While ctylor found a "Network Jitter Level: low" worked well for him, my tests (with my ISP) showed differently. While it is true that a setting of "low" results in the lowest possible latency/echo (which is "a good thing"), I started having problems with "stuttering sounds" (fraction of a second drop-outs of sound) when I used the "low" setting. So I boosted my setting to "medium" which helped (but didn't eliminate the effect), and eventually put it back to the default of "high" (which works reasonably well with my ISP). Granted, I lost the lower latency/echo that I gained by setting it to "low", but using a setting of "high" also caused me to lose the constant "stuttering" on my VoIP line! So lowering the "Network Jitter Level:" setting is clearly a YMMV setting. It's worthwhile trying, because it will lower latency/echo, but be prepared to set it back up if/when you start getting "stuttering" on the line...

NOTE: Yes, that means that I'm currently using trick A (more bandwidth used, by lowering my RTP packet size), but not trick B (because, in my case, lowering my jitter buffer caused problems with packet loss, which was a worse problem for our family than the latency/echo caused by the default jitter buffer size)...
Hi Draco, were you testing this setting using 'real world' conditions of actual phone calls with people, or mostly with IVR systems and echo tests (like FWD's)? I have difficulty replicating your stuttering/packet discard problem when the Jitter Buffer setting is on "Low" on echo tests, IVRs, or any of the phone calls I've had in the last week.

(Well not entirely true: I had a distinct problem last night when bit torrent was up and running--the echo test was almost comical! The end to end latency increased from very slight to nearly a second and half, and every fourth word (when it would finally arrive two seconds later!) would have a syllable or two get 'dropped'. That is the only stutter I've been experiencing since I've made this change on my SPA-2100.)

So I think with this one, Draco is definitely right: YMMV--your mileage may vary. I would have to guess there are two, potentially three main factors that determine whether you naturally experience a lot of network jitter with your phone calls: 1) Your ISP, 2) Your VOIP Provider and distance in ms to your sip proxy. Both 1 and 2 differ between Draco and me. Also thirdly, I am using a SPA-2100, while he is using a SPA-3000. So our test conditions do differ.

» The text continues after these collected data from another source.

(** The left end of the raw range goes to the left end of the calibrated one. *)
Lemma lcalibrate_left rawMin rawMax calMin calMax limit :
  rawMin <> rawMax -> in_float (rawMax - rawMin) -> in_float (calMax - calMin) -> in_float calMin ->
  lcalibrate rawMin rawMin rawMax calMin calMax limit = calMin.
Proof.
  intros Hne Hr Hc Hm. unfold lcalibrate. rewrite (proj2 (Z.eqb_neq _ _)) by done. rewrite Z.sub_diag.
  assert (Hmul : exists s, decode binary32 (mul binary32 (of_Z binary32 0) (of_Z binary32 (calMax - calMin))) = S754_zero s).
  { unfold mul, op2. rewrite (decode_float 0), (decode_float _ Hc) by done.
    destruct (calMax - calMin) as [|m|m]; cbn [exact SFmul]; eexists; by apply decode_encode. }
  destruct Hmul as [s Hmul].
  assert (Hdiv : exists s, decode binary32 (div binary32 (mul binary32 (of_Z binary32 0) (of_Z binary32 (calMax - calMin)))
    (of_Z binary32 (rawMax - rawMin))) = S754_zero s).
  { unfold div, op2. rewrite Hmul, (decode_float _ Hr).
    destruct (rawMax - rawMin) as [|m|m] eqn:Hd; [lia|..]; cbn [exact SFdiv]; eexists; by apply decode_encode. }
  destruct Hdiv as [s' Hdiv].
  assert (Hadd : lround binary32 (add binary32 (div binary32 (mul binary32 (of_Z binary32 0)
    (of_Z binary32 (calMax - calMin))) (of_Z binary32 (rawMax - rawMin))) (of_Z binary32 calMin)) = calMin).
  { unfold in_float in *. unfold LONG_MIN, LONG_MAX in *.
    rewrite <- (lround_of_Z binary32 wide32 calMin) at 3 by (change (prec binary32) with 24; lia || (unfold LONG_MIN, LONG_MAX; lia)).
    unfold lround. rewrite (decode_float calMin) by done. unfold add, op2. rewrite Hdiv, (decode_float calMin) by done.
    pose proof (exact_holds binary32 wide32 calMin Hm) as Hh.
    destruct calMin as [|m|m]; cbn [exact SFadd] in *.
    - by destruct s'.
    - by rewrite decode_encode.
    - by rewrite decode_encode. }
  rewrite Hadd. destruct limit; [|done]. apply setinregion_inside. unfold between. lia.
Qed.

(** *** Replacing *)

(** Every occurrence from the left, none inside what was put in. *)
Fixpoint replaced (fuel : nat) (from to src : text) : text :=
  match fuel with
  | O => src
  | S fuel' =>
    if starts_with from src then to ++ replaced fuel' from to (drop (length from) src)
    else match src with [] => [] | c :: src' => c :: replaced fuel' from to src' end
  end.

Lemma starts_with_split p s : starts_with p s = true -> exists r, s = p ++ r.
Proof.
  revert s. induction p as [|a p IH]; intros s; [by exists s|]. destruct s as [|b s]; [done|]. cbn.
  destruct (eqc_spec a b) as [->|]; [|done]. intros [r ->]%IH. by exists r.
Qed.

Lemma find_text_some p s k : find_text p s = Some k ->
  (k + length p <= length s)%nat /\ starts_with p (drop k s) = true.
Proof.
  revert k. induction s as [|c s IH]; intros k; cbn [find_text].
  - destruct (starts_with p []) eqn:Hs; [|done]. intros [= <-]. split; [|done].
    apply starts_with_split in Hs as [r Hr]. by destruct p.
  - destruct (starts_with p (c :: s)) eqn:Hs.
    + intros [= <-]. split; [|done]. apply starts_with_split in Hs as [r ->]. rewrite length_app. lia.
    + destruct (find_text p s) as [j|]; [|done]. intros [= <-]. destruct (IH j eq_refl) as [Hl Hd].
      split; [cbn; lia|done].
Qed.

But I encourage people to try it and see if they get Draco's problem of uncorrected jitter on their connection. I don't find I do on mine.
DrFillster
join:2001-12-05
Lexington, KY

DrFillster to ctylor

Member

to ctylor
This tip (see cytlor's post on page 8) should be a sticky. Thanks ctylor.

I couldn't get the RTP packet size down to 0.03; had to settle at 0.02 with latency of medium.

Made a huge difference in quality of calls.